[Collected data]
(** C10 (amended).  An order that is created carries one item per line of
    the cart, in order, whose unit price comes from the option the line
    resolves to alone, [priceAfterDiscount] when truthy and the option's
    [price] otherwise: the price stored on the cart line is not read, so
    changing it changes nothing.  A line whose SKU does not resolve in its
    product raises a 400 error, and one such line anywhere in the cart
    makes [createOrder] fail and leave the store as it was: no order is
    created and the cart is not cleared.  The error is that 400 when no
    line before the unresolved one has lost its product.  When every line
    resolves, the guards pass and the store accepts the writes, the order
    is created. *)
Theorem checkout_prices_from_options :
  (forall env userId body newId st code order st',
     Checkout.createOrder env (Some userId) body newId st
     = (Respond code order, st') ->
     exists cart,
       Checkout.carts st !! userId = Some cart
       /\ Forall2 (fun item i =>
                     exists product opt,
                       CartItem.product item = Some product
                       /\ Resolver.matchedOption (Some product)
                            (CartItem.sku item) = Some opt
                       /\ i = Order.mkItem (Product._id product)
                                (CartItem.sku item) (CartItem.quantity item)
                                (if Js.truthy (Opt.priceAfterDiscount opt)
                                 then Opt.priceAfterDiscount opt
                                 else Opt.price opt))
            (Cart.items cart) (Order.items order))
  /\ (forall item stored,
        Checkout.orderItem
          (CartItem.mk (CartItem._id item) (CartItem.product item)
             (CartItem.sku item) (CartItem.quantity item) stored
             (CartItem.notes item))
        = Checkout.orderItem item)
  /\ (forall item product,
        CartItem.product item = Some product ->
        Resolver.matchedOption (Some product) (CartItem.sku item) = None ->
        exists msg, Checkout.orderItem item = inl (Some 400%Z, msg))
  /\ (forall env userId body newId st cart,
        Checkout.carts st !! userId = Some cart ->
        Exists (fun item =>
                  exists product,
                    CartItem.product item = Some product
                    /\ Resolver.matchedOption (Some product)
                         (CartItem.sku item) = None) (Cart.items cart) ->
        exists code msg,
          Checkout.createOrder env (Some userId) body newId st
          = (Fail code msg, st))
  /\ (forall env userId body newId st cart before item after product,
        Checkout.carts st !! userId = Some cart ->
        Cart.items cart = before ++ item :: after ->
        Forall (fun line => is_Some (CartItem.product line)) before ->
        CartItem.product item = Some product ->
        Resolver.matchedOption (Some product) (CartItem.sku item) = None ->
        exists msg,
          Checkout.createOrder env (Some userId) body newId st
          = (Fail (Some 400%Z) msg, st))
  /\ (forall env userId body newId st cart,
        Checkout.carts st !! userId = Some cart ->
        Cart.items cart <> [] ->
        Checkout.addressComplete (Checkout.shippingAddress body) = true ->
        Forall (fun item =>
                  exists product opt,
                    CartItem.product item = Some product
                    /\ Resolver.matchedOption (Some product)
                         (CartItem.sku item) = Some opt) (Cart.items cart) ->
        Checkout.createRejects env = None ->
        Checkout.clearRejects env = None ->
        Checkout.populateRejects env = None ->
        exists order st',
          Checkout.createOrder env (Some userId) body newId st
          = (Respond 201%Z order, st')).
Proof.
  split; [|split; [|split; [|split; [|split]]]].
  - intros env userId body newId st code order st' Hrun.
    destruct (createOrder_succeeded _ _ _ _ _ _ _ _ Hrun)
      as (cart & Hcart & Hitems & _).
    exists cart. split; [done|]. by apply orderItems_priced.
  - intros item stored. done.
  - intros item product Hp Hm. unfold Checkout.orderItem.
    rewrite Hp, Hm. by eexists.
  - intros env userId body newId st cart Hcart Hex.
    unfold Checkout.createOrder. rewrite Hcart.
    destruct (length (Cart.items cart) =? 0)%nat; [by do 2 eexists|].
    destruct (negb (Checkout.addressComplete _)); [by do 2 eexists|].
    destruct (orderItems_aborts _ Hex) as [[code msg] ->]. by do 2 eexists.
  - intros env userId body newId st cart before item after product
      Hcart Hitems Hbefore Hp Hm.
    unfold Checkout.createOrder. rewrite Hcart.
    destruct (length (Cart.items cart) =? 0)%nat; [by eexists|].
    destruct (negb (Checkout.addressComplete _)); [by eexists|].
    rewrite Hitems.
    destruct (orderItems_first_invalid before after item product
                Hbefore Hp Hm) as [msg ->].
    by eexists.
  - intros env userId body newId st cart Hcart Hne Haddr Hall Hc Hcl Hpop.
    unfold Checkout.createOrder. rewrite Hcart, Haddr, Hc, Hcl, Hpop.
    destruct (orderItems_returns _ Hall) as [built ->].
    destruct (Cart.items cart) as [|i rest]; [done|]. simpl.
    by do 2 eexists.
Qed.

Lemma checkout_prices_from_options_witness :
  (exists msg,
     Checkout.createOrder Fixtures.calm (Some "u1") Sample.checkoutBody "o9"
       (Sample.store Sample.cart)
     = (Fail (Some 400%Z) msg, Sample.store Sample.cart))
  /\ (exists order st',
        Checkout.createOrder Fixtures.calm (Some "u1") Sample.checkoutBody
          "o9" (Sample.store Sample.pricedCart)
        = (Respond 201%Z order, st')).
Proof.
  destruct checkout_prices_from_options as (_ & _ & _ & _ & Habort & Hok).
  split.
  - apply (Habort Fixtures.calm "u1" Sample.checkoutBody "o9"
             (Sample.store Sample.cart) Sample.cart
             [Sample.itemA1] Sample.itemA2 [] Sample.phone);
      try reflexivity.
    repeat constructor; by eexists.
  - apply (Hok Fixtures.calm "u1" Sample.checkoutBody "o9"
             (Sample.store Sample.pricedCart) Sample.pricedCart);
      try reflexivity; [done|].
    repeat constructor. by exists Sample.phone, Sample.storage128.
Defined.

(** The rejected checkout of the sample cart, and the accepted checkout of
    a cart whose line carries a stored price of 45: the order item is
    priced 50. *)
Example checkout_invalid_sku :
  Checkout.createOrder Fixtures.calm (Some "u1") Sample.checkoutBody "o9"
    (Sample.store Sample.cart)
  = (Fail (Some 400%Z) "Invalid SKU (A2) for product Phone",
     Sample.store Sample.cart).
Proof. reflexivity. Qed.

Example checkout_ignores_stored_price :
  Order.items
    <$> (match fst (Checkout.createOrder Fixtures.calm (Some "u1")
                      Sample.checkoutBody "o9"
                      (Sample.store Sample.pricedCart)) with
         | Respond _ order => Some order
         | Fail _ _ => None
         end)
  = Some [Order.mkItem "p1" "A1" 2 (Some 50)].
Proof. reflexivity. Qed.

(** * Further properties of the order controller *)

Ltac unfold_orders :=
  unfold Orders.run, Orders.updateOrderToPaid, Orders.updateOrderToDelivered,
    Orders.updateOrderStatus, Orders.markOrderAsPaid, Orders.cancelOrder,
    Orders.deleteOrder, Orders.updatePaymentStatus, Orders.updateOrderNotes,
    Orders.notFound, Orders.findById, Orders.save, Orders.deleteOne in *.

(** X1.  An operation aimed at an identifier that is not in the store
    answers 404 and leaves the store as it is; only [updatePaymentStatus]
    answers 400 instead when the payment status is not a valid one, because
    it validates before it looks the order up. *)
Theorem unknown_order_not_found
    (op : Orders.Op) (id : string) (orders : gmap string Order.t) :
  orders !! id = None ->
  snd (Orders.run op id orders) = orders
  /\ fst (Orders.run op id orders)
     = match op with
       | Orders.UpdatePaymentStatus _ paymentStatus =>
           if Orders.includes Orders.validPaymentStatuses paymentStatus
           then Fail (Some 404%Z) "Order not found"
           else Fail (Some 400%Z) "Invalid payment status"
       | _ => Fail (Some 404%Z) "Order not found"
       end.
Proof.
  intros Hnone. destruct op; unfold_orders; rewrite ?Hnone; try done.
  by destruct (Orders.includes _ _); simpl; rewrite ?Hnone.
Qed.

Lemma unknown_order_not_found_witness :
  Orders.run (Orders.UpdateOrderStatus "shipped") "o7" Sample.orders
  = (Fail (Some 404%Z) "Order not found", Sample.orders).
Proof.
  destruct (unknown_order_not_found (Orders.UpdateOrderStatus "shipped") "o7"
              Sample.orders eq_refl) as [Hstore Hreply].
  rewrite (surjective_pairing (Orders.run _ _ _)). by rewrite Hstore, Hreply.
Defined.

(** X2.  An operation that answers with an error has changed nothing: the
    store after a failed operation is the store before it. *)
Theorem failed_operation_keeps_store
    (op : Orders.Op) (id : string) (orders : gmap string Order.t) :
  succeeded (fst (Orders.run op id orders)) = false ->
  snd (Orders.run op id orders) = orders.
Proof.
  destruct op; unfold_orders;
    repeat (match goal with
            | |- context [match ?x with _ => _ end] => destruct x eqn:?
            end; simpl); done.
Qed.

Lemma failed_operation_keeps_store_witness :
  snd (Orders.run (Orders.CancelOrder "u1") "o2" Sample.orders)
  = Sample.orders.
Proof.
  apply (failed_operation_keeps_store (Orders.CancelOrder "u1") "o2").
  reflexivity.
Defined.

(** X3.  Operations are local and create nothing: the orders other than
    the targeted one are exactly as before, no identifier is added to the
    store, and only [deleteOrder] removes one. *)
Theorem operations_are_local
    (op : Orders.Op) (target : string) (orders : gmap string Order.t) :
  delete target (snd (Orders.run op target orders)) = delete target orders
  /\ dom (snd (Orders.run op target orders)) ⊆ dom orders
  /\ (op <> Orders.DeleteOrder ->
      dom (snd (Orders.run op target orders)) = dom orders).
Proof.
  assert (forall id, id <> target ->
            snd (Orders.run op target orders) !! id = orders !! id) as Hother.
  { intros id Hne. by apply run_other. }
  assert (is_Some (snd (Orders.run op target orders) !! target) ->
          is_Some (orders !! target)) as Hkept.
  { destruct (orders !! target) as [order|] eqn:Hfind; [by eexists|].
    destruct op; unfold_orders; rewrite ?Hfind; simpl; rewrite ?Hfind;
      try (by intros [? ?]).
    destruct (negb _); simpl; rewrite ?Hfind; by intros [? ?]. }
  split; [|split].
  - apply map_eq. intros id. destruct (decide (id = target)) as [->|Hne].
    + by rewrite !lookup_delete_eq.
    + rewrite !lookup_delete_ne by done. by apply Hother.
  - intros id. rewrite !elem_of_dom.
    destruct (decide (id = target)) as [->|Hne]; [done|]. by rewrite Hother.
  - intros Hop. apply set_eq. intros id. rewrite !elem_of_dom.
    destruct (decide (id = target)) as [->|Hne]; [|by rewrite Hother].
    split; [done|]. intros [order Hfind].
    destruct op; try done; unfold_orders; rewrite ?Hfind; simpl;
      repeat (match goal with
              | |- context [if ?x then _ else _] => destruct x
              end; simpl);
      rewrite ?Hfind, ?lookup_insert_eq; by eexists.
Qed.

» **EXERCISE GOAL**: Whenever a line in the entries above includes the word "Hfind", pull that line out.

» **RESPONSE**:
  { destruct (orders !! target) as [order|] eqn:Hfind; [by eexists|].
    destruct op; unfold_orders; rewrite ?Hfind; simpl; rewrite ?Hfind;
    destruct (negb _); simpl; rewrite ?Hfind; by intros [? ?]. }
    split; [done|]. intros [order Hfind].
    destruct op; try done; unfold_orders; rewrite ?Hfind; simpl;
      rewrite ?Hfind, ?lookup_insert_eq; by eexists.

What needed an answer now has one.